Dans le cas d’un data center (qui, de plus, héberge des données pour l’organisation la plus puissante du monde !), cela n’apparaît pas très crédible. On peut se questionner également sur les processus en place en matière de contrôle d’accès.
Lors de son attente pour la vérification de son badge, Darlene nettoie son téléphone et l’oublie intentionnellement sur le bureau du garde. Lorsque le garde lui rend son téléphone, celui-ci laisse une empreinte digitale de son pouce, que Darlene met à l’abri immédiatement.
Elle se dirige alors avec son frère à un étage disposant d’imprimantes 3D, un endroit probablement repéré lors de la phase de reconnaissance. A partir de l’empreinte et grâce à Photoshop, Darlene et Elliott sont en mesure d’imprimer un “doigt” en une vingtaine de minutes, lequel dispose des empreintes digitales du garde. Il pourra être utilisé pour accéder plus tard aux salles serveurs protégées par biométrie.
Réalisme : 4/5
Ce type de hack existe vraiment : un hacker a testé la manipulation sur son propre téléphone en prenant en photo une de ses empreintes, en ajustant l’image via Photoshop puis en l’imprimant sur un support en plastique (le tout en 13 minutes), ce qui a permis de tromper le lecteur d’empreinte digitale ; on peut donc imaginer que la scène soit réaliste pour des lecteurs d’empreintes digitales dédiés au contrôle d’accès.
Il reste cependant une part de chance dans la façon dont le garde manipule le téléphone ; en effet celui-ci aurait pu ne laisser aucune empreinte ou des empreintes partielles, rendant impossible la reproduction.
Une fois à l’intérieur de la salle serveur, Darlene et Elliott sont en mesure de trouver le rack correspondant aux serveurs physiques de la Banque de Chypre. Puisqu’il est difficile, voire impossible de retrouver les serveurs appartenant à une entreprise dans un data center, on peut imaginer que lors de la phase de reconnaissance, les protagonistes ont réussi à glaner l’information (darkweb ou phishing).
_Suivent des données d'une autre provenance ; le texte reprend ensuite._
(* ===== verification/GoStrings.v ===== *)
(** * The operations of Go's [strings], [unicode/utf8] and [fmt] the services use

    A Go string is a sequence of bytes, here Rocq's [string]; a rune is a code
    point in [N].  Decoding follows [utf8.DecodeRune]: an invalid or truncated
    sequence is one byte wide and decodes to U+FFFD. *)
From S2P Require Import Prelude.

Abbreviation byte_of c := (Ascii.N_of_ascii c).
Abbreviation chr n := (Ascii.ascii_of_N n).

(** ** Runes *)
Definition rune_error : N := 65533.
Definition cont (lo hi : N) (c : Ascii.ascii) : bool :=
  ((lo <=? byte_of c) && (byte_of c <=? hi))%N.
Definition low6 (c : Ascii.ascii) : N := (byte_of c `mod` 64)%N.

(** The range of the second byte that [utf8.acceptRanges] allows after [b0]. *)
Definition second_range (b0 : N) : N * N :=
  if (b0 =? 224)%N then (160, 191)%N else
  if (b0 =? 237)%N then (128, 159)%N else
  if (b0 =? 240)%N then (144, 191)%N else
  if (b0 =? 244)%N then (128, 143)%N else (128, 191)%N.

(** [utf8.DecodeRune]: the first rune and its width in bytes. *)
Definition decode_rune (s : string) : N * nat :=
  match s with
  | EmptyString => (rune_error, 0%nat)
  | String c0 s1 =>
    let b0 := byte_of c0 in
    let '(lo, hi) := second_range b0 in
    if (b0 <? 128)%N then (b0, 1%nat) else
    match s1 with
    | String c1 s2 =>
      if negb (cont lo hi c1) then (rune_error, 1%nat) else
      if ((194 <=? b0) && (b0 <? 224))%N then ((b0 - 192) * 64 + low6 c1, 2%nat)%N else
      match s2 with
      | String c2 s3 =>
        if negb (cont 128 191 c2) then (rune_error, 1%nat) else
        if ((224 <=? b0) && (b0 <? 240))%N then
          ((b0 - 224) * 4096 + low6 c1 * 64 + low6 c2, 3%nat)%N else
        match s3 with
        | String c3 _ =>
          if (cont 128 191 c3 && (240 <=? b0) && (b0 <=? 244))%N then
            ((b0 - 240) * 262144 + low6 c1 * 4096 + low6 c2 * 64 + low6 c3, 4%nat)%N
          else (rune_error, 1%nat)
        | _ => (rune_error, 1%nat)
        end
      | _ => (rune_error, 1%nat)
      end
    | _ => (rune_error, 1%nat)
    end
  end.

(** [[]rune(s)]: [skip] counts the bytes of the current rune still to pass. *)
Fixpoint runes_from (skip : nat) (s : string) : list N :=
  match s, skip with
  | EmptyString, _ => []
  | String _ s', S skip => runes_from skip s'
  | String _ s', O => let '(r, n) := decode_rune s in r :: runes_from (pred n) s'
  end.
Definition runes (s : string) : list N := runes_from 0 s.

(** Scalar values: what UTF-8 can encode. *)
Definition valid_rune (r : N) : bool :=
  ((r <? 55296) || ((57344 <=? r) && (r <? 1114112)))%N.

(** [utf8.AppendRune]: an invalid code point is written as U+FFFD. *)
Definition encode_rune (r : N) : string :=
  let r := if valid_rune r then r else rune_error in
  let tail k := chr (128 + (r / 64 ^ k) `mod` 64)%N in
  if (r <? 128)%N then String (chr r) EmptyString else
  if (r <? 2048)%N then String (chr (192 + r / 64)) (String (tail 0%N) EmptyString) else
  if (r <? 65536)%N then
    String (chr (224 + r / 4096)) (String (tail 1%N) (String (tail 0%N) EmptyString))
  else
    String (chr (240 + r / 262144))
      (String (tail 2%N) (String (tail 1%N) (String (tail 0%N) EmptyString))).

(** [string(rs)]. *)
Fixpoint of_runes (rs : list N) : string :=
  match rs with [] => "" | r :: rs => encode_rune r +:+ of_runes rs end.

Example runes_hangul : runes "승인 ok" = [49849; 51064; 32; 111; 107]%N.
Proof. vm_compute. reflexivity. Qed.
Example runes_invalid : runes (String (chr 237) (String (chr 160) "a")) = [65533; 65533; 97]%N.
Proof. vm_compute. reflexivity. Qed.

(** ** Searching and splitting *)
Definition HasPrefix (s p : string) : bool := String.prefix p s.
Definition Index (s sub : string) : option nat := String.index 0 sub s.
Definition Contains (s sub : string) : bool := if Index s sub is Some _ then true else false.
Definition drop_string (n : nat) (s : string) : string := String.substring n (String.length s - n) s.
Definition take_string (n : nat) (s : string) : string := String.substring 0 n s.

(** [strings.Cut] *)
Definition Cut (s sep : string) : option (string * string) :=
  (λ i, (take_string i s, drop_string (i + String.length sep) s)) <$> Index s sep.
Definition CutPrefix (s p : string) : option string :=
  if HasPrefix s p then Some (drop_string (String.length p) s) else None.

(** [strings.Split(s, sep)] for a separator of one byte. *)
Fixpoint Split (c : Ascii.ascii) (s : string) : list string :=
  match s with
  | EmptyString => [""]
  | String a s =>
    if decide (a = c) then "" :: Split c s
    else match Split c s with
         | p :: ps => String a p :: ps
         | [] => [String a ""]
         end
  end.

(** [strings.SplitN(s, sep, n)] for [n > 0]. *)
Fixpoint SplitN (s sep : string) (n : nat) : list string :=
  match n with
  | O => []
  | 1%nat => [s]
  | S n => match Cut s sep with
           | Some (a, b) => a :: SplitN b sep n
           | None => [s]
           end
  end.

(** [strings.Join] *)
Fixpoint Join (sep : string) (l : list string) : string :=
  match l with
  | [] => ""
  | [x] => x
  | x :: l => x +:+ sep +:+ Join sep l
  end.

(** [strings.ReplaceAll(s, old, new)] for an [old] of one byte. *)
Fixpoint ReplaceAll (old : Ascii.ascii) (new s : string) : string :=
  match s with
  | EmptyString => ""
  | String a s =>
    if decide (a = old) then new +:+ ReplaceAll old new s
    else String a (ReplaceAll old new s)
  end.

(** ** Trimming *)
Fixpoint strip_prefixes (fuel : nat) (ps : list string) (s : string) : string :=
  match fuel with
  | O => s
  | S fuel =>
    match list_find (λ p, Is_true (HasPrefix s p)) ps with
    | Some (_, p) => strip_prefixes fuel ps (drop_string (String.length p) s)
    | None => s
    end
  end.
Definition trim_left (ps : list string) (s : string) : string :=
  strip_prefixes (String.length s) ps s.
Definition trim_right (ps : list string) (s : string) : string :=
  String.rev (trim_left (String.rev <$> ps) (String.rev s)).

(** The encodings of the code points [unicode.IsSpace] accepts. *)
Definition spaces : list string :=
  encode_rune <$> [9; 10; 11; 12; 13; 32; 133; 160; 5760; 8192; 8193; 8194; 8195; 8196;
    8197; 8198; 8199; 8200; 8201; 8202; 8232; 8233; 8239; 8287; 12288]%N.
Definition TrimSpace (s : string) : string := trim_right spaces (trim_left spaces s).
Definition TrimRight (s cutset_byte : string) : string := trim_right [cutset_byte] s.
Definition Trim (s cutset_byte : string) : string :=
  trim_right [cutset_byte] (trim_left [cutset_byte] s).

Example TrimSpace_ex : TrimSpace "  승인 
 " = "승인".
Proof. vm_compute. reflexivity. Qed.

(** ** Case *)
Definition lower_ascii (n : N) : N := if ((65 <=? n) && (n <=? 90))%N then (n + 32)%N else n.
Definition upper_ascii (n : N) : N := if ((97 <=? n) && (n <=? 122))%N then (n - 32)%N else n.
Definition is_ascii (s : string) : bool := forallb (λ r, (r <? 128)%N) (runes s).

(** The Unicode tables outside ASCII: the simple lower case and [unicode.IsPrint]. *)
Class Unicode := { unicode_lower : N → N; unicode_print : N → bool }.

(** [strings.ToLower]: rune by rune. *)
Definition ToLower {UC : Unicode} (s : string) : string :=
  of_runes (map (λ r, if (r <? 128)%N then lower_ascii r else unicode_lower r) (runes s)).

(** ** Formatting: [%d] and [%q] *)
Definition fmt_d (z : Z) : string := pretty z.

Definition hex_digit (n : N) : string :=
  String (chr (if (n <? 10)%N then 48 + n else 87 + n)%N) EmptyString.
Fixpoint hex (digits : nat) (n : N) : string :=
  match digits with
  | O => ""
  | S d => hex d (n / 16)%N +:+ hex_digit (n `mod` 16)%N
  end.
Definition quote_mark : string := String (chr 34) EmptyString.

(** [strconv.Quote]: the escape of the rune [r], read from a byte [c] with [width]. *)
Definition escape {UC : Unicode} (r : N) (width : nat) (c : Ascii.ascii) : string :=
  if ((r =? rune_error)%N && (width =? 1)%nat) then "\x" +:+ hex 2 (byte_of c) else
  if ((r =? 34) || (r =? 92))%N then "\" +:+ encode_rune r else
  if (if r <? 128 then (32 <=? r) && (r <? 127) else unicode_print r)%N then encode_rune r else
  if (r =? 7)%N then "\a" else if (r =? 8)%N then "\b" else if (r =? 12)%N then "\f" else
  if (r =? 10)%N then "\n" else if (r =? 13)%N then "\r" else if (r =? 9)%N then "\t" else
  if (r =? 11)%N then "\v" else
  if ((r <? 32) || (r =? 127))%N then "\x" +:+ hex 2 r else
  if (r <? 65536)%N then "\u" +:+ hex 4 r else "\U" +:+ hex 8 r.
Fixpoint quote_from {UC : Unicode} (skip : nat) (s : string) : string :=
  match s, skip with
  | EmptyString, _ => ""
  | String _ s', S skip => quote_from skip s'
  | String c s', O =>
    let '(r, n) := decode_rune s in escape r n c +:+ quote_from (pred n) s'
  end.
Definition Quote {UC : Unicode} (s : string) : string :=
  quote_mark +:+ quote_from 0 s +:+ quote_mark.
(** [fmt.Sprintf("%q", l)] for a slice of strings. *)
Definition fmt_q_strings {UC : Unicode} (l : list string) : string :=
  "[" +:+ Join " " (map Quote l) +:+ "]".

(** ** UTF-8 round trip *)
Lemma byte_chr n : (n < 256)%N → byte_of (chr n) = n.
Proof. apply Ascii.N_ascii_embedding. Qed.

(** The three six-bit digits below the leading one. *)
Lemma rune_digits r :
  (r = 64 * (r / 64) + r mod 64 ∧ r / 64 = 64 * (r / 4096) + (r / 64) mod 64 ∧
   r / 4096 = 64 * (r / 262144) + (r / 4096) mod 64 ∧
   r mod 64 < 64 ∧ (r / 64) mod 64 < 64 ∧ (r / 4096) mod 64 < 64)%N.
Proof.
  change 4096%N with (64 * 64)%N. change 262144%N with (64 * (64 * 64))%N.
  rewrite <- !N.Div0.div_div. repeat split; try apply N.mod_upper_bound; try done;
    by apply N.div_mod.
Qed.

Ltac split_bool :=
  match goal with
  | |- context [(?a =? ?b)%N] => destruct (N.eqb_spec a b)
  | |- context [(?a <? ?b)%N] => destruct (N.ltb_spec a b)
  | |- context [(?a <=? ?b)%N] => destruct (N.leb_spec a b)
  end; try (exfalso; lia); cbn [andb orb negb].

Lemma low6_chr k : (k < 64)%N → low6 (chr (128 + k)) = k.
Proof.
  intros. unfold low6. rewrite byte_chr by lia.
  replace (128 + k)%N with (k + 2 * 64)%N by lia.
  rewrite N.Div0.mod_add. by apply N.mod_small.
Qed.

Lemma cont_chr lo hi k : (k < 64 → cont lo hi (chr (128 + k)) = (lo <=? 128 + k) && (128 + k <=? hi))%N.
Proof. intros. unfold cont. by rewrite byte_chr by lia. Qed.

Lemma decode_encode r s :
  valid_rune r = true →
  decode_rune (encode_rune r +:+ s) = (r, String.length (encode_rune r)).
Proof.
  intros Hv. unfold encode_rune. rewrite Hv.
  assert (r < 55296 ∨ 57344 ≤ r < 1114112)%N as Hr by (unfold valid_rune in Hv; lia).
  clear Hv. change (64 ^ 0)%N with 1%N. change (64 ^ 1)%N with 64%N.
  change (64 ^ 2)%N with 4096%N. rewrite N.div_1_r.
  pose proof (rune_digits r) as Hd. revert Hd.
  generalize (r mod 64)%N, ((r / 64) mod 64)%N, ((r / 4096) mod 64)%N.
  generalize (r / 64)%N, (r / 4096)%N, (r / 262144)%N.
  intros q1 q2 q3 d0 d1 d2 (?&?&?&?&?&?).
  repeat split_bool; simpl; unfold second_range; rewrite ?byte_chr by lia;
    repeat split_bool; rewrite ?cont_chr, ?low6_chr by lia; repeat split_bool; f_equal; lia.
Qed.

Lemma runes_skip n s t : String.length s = n → runes_from n (s +:+ t) = runes_from 0 t.
Proof. revert n. induction s as [|c s IH]; intros [|n]; simpl; naive_solver. Qed.

Lemma encode_rune_length r : (1 ≤ String.length (encode_rune r) ≤ 4)%nat.
Proof. unfold encode_rune. repeat case_match; simpl; lia. Qed.

Lemma runes_encode r s :
  valid_rune r = true → runes (encode_rune r +:+ s) = r :: runes s.
Proof.
  intros Hv. pose proof (decode_encode r s Hv) as Hd.
  pose proof (encode_rune_length r) as Hl. unfold runes.
  destruct (encode_rune r) as [|c e] eqn:He; [simpl in Hl; lia|].
  change (runes_from 0 (String c e +:+ s)) with
    (let '(r, n) := decode_rune (String c e +:+ s) in r :: runes_from (pred n) (e +:+ s)).
  rewrite Hd. simpl. f_equal. by apply runes_skip.
Qed.

(** Decoding what was encoded gives the runes back. *)
Lemma runes_of_runes rs : Forall (λ r, valid_rune r = true) rs → runes (of_runes rs) = rs.
Proof. induction 1 as [|r rs Hr _ IH]; simpl; [done|]. by rewrite runes_encode, IH. Qed.

Lemma string_app_assoc (a b c : string) : a +:+ (b +:+ c) = (a +:+ b) +:+ c.
Proof. induction a as [|x a IH]; [done|]. exact (f_equal (String x) IH). Qed.
Lemma string_length_app (a b : string) :
  String.length (a +:+ b) = (String.length a + String.length b)%nat.
Proof. induction a as [|x a IH]; [done|]. exact (f_equal S IH). Qed.
Lemma of_runes_app rs rs' : of_runes (rs ++ rs') = of_runes rs +:+ of_runes rs'.
Proof. induction rs as [|r rs IH]; simpl; [done|]. by rewrite IH, string_app_assoc. Qed.

(** A continuation byte is 128 plus its low six bits. *)
Lemma low6_cont lo hi c :
  cont lo hi c = true → (128 ≤ lo → hi ≤ 191 → lo ≤ 128 + low6 c ≤ hi)%N.
Proof.
  unfold cont, low6. intros ???.
  replace (byte_of c `mod` 64)%N with (byte_of c - 128)%N; [lia|].
  apply (N.mod_unique _ _ 2); lia.
Qed.

(** What decoding yields is always a scalar value. *)
Lemma decode_rune_valid s : valid_rune (decode_rune s).1 = true.
Proof.
  unfold decode_rune, second_range. destruct s as [|c0 s]; [done|].
  repeat (case_match; simplify_eq/=; try done);
    repeat match goal with
      | H : negb (cont ?lo ?hi ?c) = false |- _ =>
          apply negb_false_iff in H; apply low6_cont in H; [|lia..]
      | H : cont ?lo ?hi ?c && _ && _ = true |- _ =>
          apply andb_true_iff in H as [[H ?]%andb_true_iff ?]; apply low6_cont in H; [|lia..]
      end; unfold valid_rune; lia.
Qed.

Arguments decode_rune : simpl never.

Lemma runes_from_valid n s : Forall (λ r, valid_rune r = true) (runes_from n s).
Proof.
  revert n. induction s as [|c s IH]; intros [|n]; simpl; try constructor; [|apply IH].
  pose proof (decode_rune_valid (String c s)) as Hv.
  destruct (decode_rune (String c s)) as [r k]. by constructor.
Qed.
Lemma runes_valid s : Forall (λ r, valid_rune r = true) (runes s).
Proof. apply runes_from_valid. Qed.
#[export] Hint Resolve runes_valid : core.

(** The tables of an ASCII-only world, for examples. *)
Definition ascii_unicode : Unicode := {| unicode_lower r := r; unicode_print r := true |}.
Example Quote_ex : Quote (UC:=ascii_unicode) ("a" +:+ quote_mark +:+ "\" +:+ String (chr 10) "승")
  = quote_mark +:+ "a\" +:+ quote_mark +:+ "\\\n승" +:+ quote_mark.
Proof. vm_compute. reflexivity. Qed.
Le rack n’est pas verrouillé, ce qui permet aux héros d’accéder physiquement à la machine. Darlene se connecte au serveur puis crée des comptes avec des hauts privilèges qui lui permettront par la suite d’accéder à distance à l’infrastructure de la banque. Elle crée au moins deux comptes dont on peut apercevoir le nom, sys_admin et sec_admin pour lesquels elle configure des mots de passe pour qu’ils n’expirent jamais. Autrement dit, elle crée des “backdoors”.
De son côté, Elliott supprime le compte « Dolores Haze » de la base de données de contrôle d’accès afin d’effacer les traces de leur passage.
Réalisme : 3/5
La connexion aux serveurs de la Banque de Chypre n’est pas très développée dans le passage, et si on voit Darlene entrer un mot de passe pour se connecter, on ne sait pas comment ce mot de passe a été obtenu.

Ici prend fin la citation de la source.